I have a doubt about the jQuery core. From the docs and a couple of books I get:
var obj = $("div");
Which returns a wrapper object AKA a collection of selected DOM elements with additional methods (correct me if I'm wrong). I've read the jQuery function $() returns a wrapper object, or does it really return a copy of jQuery plus a collection of wrapped elements?
It returns an instance of a jQuery object, wrapping the elements you selected with your CSS selector (in this case, a jQuery object wrapping all the divs in the document).
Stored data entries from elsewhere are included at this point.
(* ===== verification/MultipathTheorems.v ===== *)
(** * Multipath: a client at work

    The switch of a client with its tasks as a transition system, its invariant, and
    the properties of the choice of a transport. *)

From S2P Require Import Prelude Xdr Mesh Multipath MultipathInv MultipathChoice.
From stdpp Require Import gmap.
#[local] Open Scope Z_scope.

(** ** A client and its tasks *)

Record world := mk_world { w_st : mp; w_cl : rpc_clnt; w_tasks : gmap Z mp_task }.

Definition users (ts : gmap Z mp_task) (i : Z) : Z :=
  Z.of_nat (size (filter (fun kt => tk_xprt (snd kt) = Some i) ts)).

(** A transport as [xprt_create_transport] returns it. *)
Definition fresh_xprt (x : rpc_xprt) : Prop :=
  xp_kref x = 1 /\ queuelen x = 0 /\ xp_main x = false /\ XPRT_OFFLINE x = false /\ XPRT_REMOVE x = false /\
  0 <= xp_port_idx x < XPRT_MAX_PORTS.

(** What connecting, failing over and queueing change. *)
Definition set_state (div rec con : bool) (w : Z) (prio : list Z) (x : rpc_xprt) : rpc_xprt :=
  x <| XPRT_N_DIVERSION := div |> <| XPRT_N_RECOVERY := rec |> <| XPRT_CONNECTED := con |> <| waiting := w |>
    <| gpu_priority := prio |>.

Inductive step : world -> world -> Prop :=
| step_add st cl ts i x setup ret st' :
    xprts st !! i = None -> fresh_xprt x -> zlen (xps_xprt_list (xps st)) + 1 < 2 ^ 32 - 1 ->
    rpc_clnt_add_xprt i (Ok x) setup cl st = (ret, st') -> step (mk_world st cl ts) (mk_world st' cl ts)
| step_start st cl ts t task task' cl' st' :
    ts !! t = None -> tk_xprt task = None ->
    rpc_task_set_transport task cl st = Some (task', cl', st') ->
    step (mk_world st cl ts) (mk_world st' cl' (<[t := task']> ts))
| step_again st cl ts t task task' cl' st' :
    ts !! t = Some task -> rpc_task_set_transport task cl st = Some (task', cl', st') ->
    step (mk_world st cl ts) (mk_world st' cl' (<[t := task']> ts))
| step_end st cl ts t task task' st' :
    ts !! t = Some task -> rpc_task_release_transport task st = (task', st') ->
    step (mk_world st cl ts) (mk_world st' cl (delete t ts))
| step_connect_failed st cl ts t task task' st' :
    ts !! t = Some task -> connect_failed task st = (task', st') ->
    step (mk_world st cl ts) (mk_world st' cl (<[t := task']> ts))
| step_sysfs st cl ts i count cmd intr ret st' :
    rpc_sysfs_xprt_state_change i count cmd intr st = (ret, st') -> step (mk_world st cl ts) (mk_world st' cl ts)
| step_state st cl ts i div rec con w prio :
    step (mk_world st cl ts) (mk_world (on_xprt i (set_state div rec con w prio) st) cl ts)
| step_roundrobin st cl ts :
    step (mk_world st cl ts) (mk_world (rpc_xprt_switch_set_roundrobin st) cl ts).

(** The invariant: besides the switch, the tasks and the client hold references, and
    each task is counted in the queue of its transport. *)
Record wf (w : world) : Prop := mk_wf {
  wf_ok : ok (cl_xprt (w_cl w)) (fun i => users (w_tasks w) i + delta (cl_xprt (w_cl w)) i) (users (w_tasks w)) (w_st w);
  wf_nr : ports_nr_ok (w_cl w);
  wf_policy : client_policy (w_st w) (cl_xpi (w_cl w));
  wf_users : forall i, i ∉ xps_xprt_list (xps (w_st w)) -> users (w_tasks w) i = 0;
  wf_kref : 1 <= xps_kref (xps (w_st w));
}.

Lemma users_delete ts t task i : ts !! t = Some task ->
  users ts i = users (delete t ts) i + (if decide (tk_xprt task = Some i) then 1 else 0).
Proof.
  intros Ht. unfold users. rewrite <- (insert_delete_id ts t task) at 1 by done.
  destruct (decide (tk_xprt task = Some i)) as [Y|N].
  - rewrite map_filter_insert_True by done. rewrite map_size_insert_None; [lia|].
    apply map_lookup_filter_None. left. apply lookup_delete_eq.
  - rewrite map_filter_insert_False by done. rewrite delete_delete_eq. lia.
Qed.

Lemma users_insert_new ts t task i : ts !! t = None ->
  users (<[t := task]> ts) i = users ts i + (if decide (tk_xprt task = Some i) then 1 else 0).
Proof.
  intros Ht. rewrite (users_delete _ t task i) by apply lookup_insert_eq. by rewrite delete_insert_id.
Qed.

Lemma users_insert ts t old task i : ts !! t = Some old ->
  users (<[t := task]> ts) i = users ts i - (if decide (tk_xprt old = Some i) then 1 else 0) + (if decide (tk_xprt task = Some i) then 1 else 0).
Proof.
  intros Ht. rewrite (users_delete _ t task i) by apply lookup_insert_eq. rewrite delete_insert_eq.
  rewrite (users_delete ts t old i Ht). lia.
Qed.

Lemma users_nonneg ts i : 0 <= users ts i.
Proof. unfold users. lia. Qed.

Lemma some_delta i j : (if decide (Some i = Some j) then 1 else 0) = delta i j.
Proof. unfold delta. destruct (decide (i = j)) as [->|N]; [by rewrite decide_True|]. rewrite decide_False; congruence. Qed.

(** ** Each step keeps the invariant *)

Lemma ok_less_users main r q q' st : (forall i, 0 <= q' i <= q i) -> ok main r q st -> ok main r q' st.
Proof.
  intros E [h1 h2 h3 h4 h5 h6 h7 h8 h9 h10 h11]. split; try done.
  - intros i x Hx. destruct (h9 i x Hx) as (? & ? & ?). pose proof (E i). split_and!; try done. lia.
  - intros i. destruct (h10 i), (E i). lia.
Qed.

Lemma ok_switch main r q st f :
  (forall s, xps_xprt_list (f s) = xps_xprt_list s /\ xps_nxprts (f s) = xps_nxprts s /\ xps_nactive (f s) = xps_nactive s /\
     xps_queuelen (f s) = xps_queuelen s /\ xps_net (f s) = xps_net s /\
     xps_remoteport_xprt_list (f s) = xps_remoteport_xprt_list s) ->
  ok main r q st -> ok main r q (on_xps f st).
Proof.
  intros E [h1 h2 h3 h4 h5 h6 h7 h8 h9 h10 h11]. destruct (E (xps st)) as (E1 & E2 & E3 & E4 & E5 & E6).
  split; cbn; rewrite ?E1, ?E2, ?E3, ?E4, ?E5, ?E6; try done.
  intros i x Hx. unfold in_list. cbn. rewrite E1. by apply h9.
Qed.

Lemma ok_ref_switch main r q st k : ok main r q st -> ok main r q (on_xps (fun s => s <| xps_kref := xps_kref s + k |>) st).
Proof. apply ok_switch. done. Qed.

(** Putting the reference that [xprt_switch_get] took. *)
Lemma put_switch st : 1 <= xps_kref (xps st) ->
  xprt_switch_put (on_xps (fun s => s <| xps_kref := xps_kref s + 1 |>) st) = st.
Proof.
  intros H. unfold xprt_switch_put. cbn. rewrite (proj2 (Z.eqb_neq _ 0)) by lia.
  destruct st as [x [k n a q l p m o]]. unfold on_xps, field_upd. cbn. do 2 f_equal. lia.
Qed.

Lemma add_cases i x st : xprts st !! i = Some x -> xp_kref x <> 0 ->
  rpc_xprt_switch_add_xprt i st = st \/
  (xps_xprt_list (xps (rpc_xprt_switch_add_xprt i st)) = xps_xprt_list (xps st) ++ [i] /\
   xps_kref (xps (rpc_xprt_switch_add_xprt i st)) = xps_kref (xps st) /\
   xps_iter_ops (xps (rpc_xprt_switch_add_xprt i st)) = xps_iter_ops (xps st) /\
   exists y, xprts (rpc_xprt_switch_add_xprt i st) !! i = Some y).
Proof.
  intros Hx Hk. unfold rpc_xprt_switch_add_xprt. rewrite Hx. destruct (match xps_net (xps st) with Some _ => _ | None => _ end); [right|by left].
  unfold xprt_switch_add_xprt_locked, xprt_get. rewrite Hx, (proj2 (Z.eqb_neq _ 0)) by done. cbn. rewrite lookup_alter_eq, Hx. cbn.
  rewrite lookup_alter_eq, Hx. split_and!; try done. by eexists.
Qed.

Section Preserve.
Context (st : mp) (cl : rpc_clnt) (ts : gmap Z mp_task) (W : wf (mk_world st cl ts)).
Local Abbreviation main := (cl_xprt cl).
Local Abbreviation refs := (fun i => users ts i + delta main i).

Lemma user_member t task i : ts !! t = Some task -> tk_xprt task = Some i -> 1 <= users ts i /\ i ∈ xps_xprt_list (xps st).
Proof.
  intros Ht Hi. destruct W as [_ _ _ Wu _]. simpl in *.
  assert (1 <= users ts i) as Hu.
  { rewrite (users_delete ts t task i Ht), decide_True by done. pose proof (users_nonneg (delete t ts) i). lia. }
  split; [done|]. destruct (decide (i ∈ xps_xprt_list (xps st))) as [|N]; [done|]. specialize (Wu i N). lia.
Qed.

Lemma wf_start t task task' cl' st' :
  ts !! t = None -> tk_xprt task = None -> rpc_task_set_transport task cl st = Some (task', cl', st') ->
  wf (mk_world st' cl' (<[t := task']> ts)).
Proof.
  intros Ht Hx. unfold rpc_task_set_transport. rewrite Hx. intros E. destruct W as [Wo Wn Wp Wu Wk]. simpl in *.
  destruct (choose_transport_in _ _ _ _ _ _ _ _ _ Wo Wn Wp eq_refl E) as (i & -> & (C1 & C2 & C3 & C4 & C5 & C6 & C7) & _).
  split; simpl; rewrite ?C2, ?C5, ?C6; try done.
  - revert C7. apply ok_ext. intros j. rewrite !users_insert_new by done. cbn. rewrite some_delta. lia.
  - intros j Hj. rewrite users_insert_new by done. cbn. rewrite some_delta, Wu, delta_ne by congruence. done.
Qed.

Lemma wf_again t task task' cl' st' :
  ts !! t = Some task -> rpc_task_set_transport task cl st = Some (task', cl', st') ->
  wf (mk_world st' cl' (<[t := task']> ts)).
Proof.
  intros Ht. unfold rpc_task_set_transport. destruct W as [Wo Wn Wp Wu Wk]. simpl in *. destruct (tk_xprt task) as [i0|] eqn:Hx.
  - destruct (negb (is_offline st i0 && RPC_TASK_MOVEABLE task)).
    { intros [= <- <- <-]. rewrite insert_id by done. done. }
    intros E. destruct (user_member t task i0 Ht Hx) as [U1 HL0].
    destruct (ok_member _ _ _ _ Wo i0 HL0) as (x & Hx0 & _).
    pose proof (delta_eq i0) as D1. assert (0 <= delta main i0) by (unfold delta; destruct (decide _); lia).
    pose proof (ok_put _ _ _ _ Wo i0 ltac:(by exists x) ltac:(simpl; lia)) as Op.
    apply (ok_less_users _ _ _ (fun j => users ts j - delta i0 j)) in Op.
    2:{ intros j. unfold delta. destruct (decide (i0 = j)) as [<-|]; [lia|]. pose proof (users_nonneg ts j). lia. }
    destruct (choose_transport_in _ _ _ _ _ _ _ _ _ Op Wn Wp eq_refl E) as (i & -> & (C1 & C2 & C3 & C4 & C5 & C6 & C7) & _).
    split; simpl; rewrite ?C2, ?C5, ?C6; try done.
    + revert C7. apply ok_ext. intros j. rewrite !(users_insert _ _ task) by done. cbn. rewrite Hx, !some_delta. lia.
    + intros j Hj. change (j ∉ xps_xprt_list (xps st)) in Hj. change (i ∈ xps_xprt_list (xps st)) in C4.
      rewrite (users_insert _ _ task) by done. cbn. rewrite Hx, !some_delta, Wu, !delta_ne by congruence. done.
  - intros E. destruct (choose_transport_in _ _ _ _ _ _ _ _ _ Wo Wn Wp eq_refl E) as (i & -> & (C1 & C2 & C3 & C4 & C5 & C6 & C7) & _).
    split; simpl; rewrite ?C2, ?C5, ?C6; try done.
    + revert C7. apply ok_ext. intros j. rewrite !(users_insert _ _ task) by done. cbn. rewrite Hx, some_delta, decide_False by done. lia.
    + intros j Hj. rewrite (users_insert _ _ task) by done. cbn. rewrite Hx, some_delta, decide_False, Wu, delta_ne by congruence. done.
Qed.

Lemma wf_end t task task' st' :
  ts !! t = Some task -> rpc_task_release_transport task st = (task', st') -> wf (mk_world st' cl (delete t ts)).
Proof.
  intros Ht. unfold rpc_task_release_transport. pose proof W as [Wo Wn Wp Wu Wk]. simpl in *.
  assert (forall j, users (delete t ts) j = users ts j - (if decide (tk_xprt task = Some j) then 1 else 0)) as Eu.
  { intros j. rewrite (users_delete ts t task j Ht). lia. }
  destruct (tk_xprt task) as [i|] eqn:Hx; intros [= <- <-].
  - destruct (user_member t task i Ht Hx) as [U1 HL]. destruct (ok_member _ _ _ _ Wo i HL) as (x & Hxi & _).
    assert (0 <= delta main i) by (unfold delta; destruct (decide _); lia). pose proof (delta_eq i) as D1.
    destruct (ok_queue _ _ _ _ Wo i (-1)) as [Oq|N]; [by exists x|simpl; lia|lia| |done].
    assert (1 <= users ts i + delta main i) as R1 by lia.
    apply (ok_put _ _ _ _ Oq i) in R1 as Op; [|cbn; rewrite lookup_alter_eq, Hxi; by eexists].
    split; simpl; try done.
    + revert Op. apply ok_ext. intros j. rewrite Eu, some_delta. lia.
    + intros j Hj. rewrite Eu, some_delta, Wu, delta_ne by congruence. done.
  - split; simpl; try done.
    + revert Wo. apply ok_ext. intros j. rewrite Eu, decide_False by done. lia.
    + intros j Hj. rewrite Eu, decide_False, Wu by done. done.
Qed.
jQuery isn't something that is "copied" - it is behavior that is wrapped around elements in the DOM.
var jqDivs = $("div");
var jqButtons = $("button");
var jqSubmitButton = $("button#submit");
Those 3 vars reference 3 different objects. All of them implement the same jQuery behaviors, but they do it upon different elements. jqDivs.hide() would hide the divs - jqButtons.hide() would hide the buttons, and jqSubmitButton.hide() would hide only the button with id=submit.
The term "wrap" is a bit misleading to me. jQuery keeps references to elements matched by the supplied selector as numeric properties of the jQuery instance returned by the call, so:
var allTheDivs = $('div');
returns a jQuery object with references to all the divs in the document, and:
allTheDivs[0]; // or allTheDivs['0'];
is a reference to the first one. So if you then do:
allTheDivs.hide();
it calls the hide method of the jQuery instance allTheDivs which cycles over all the referenced elements and hides them. But don't try:
allTheDivs['0'].hide()
as that will try to call hide on a DOM element, which probably won't exist so will restult in an error.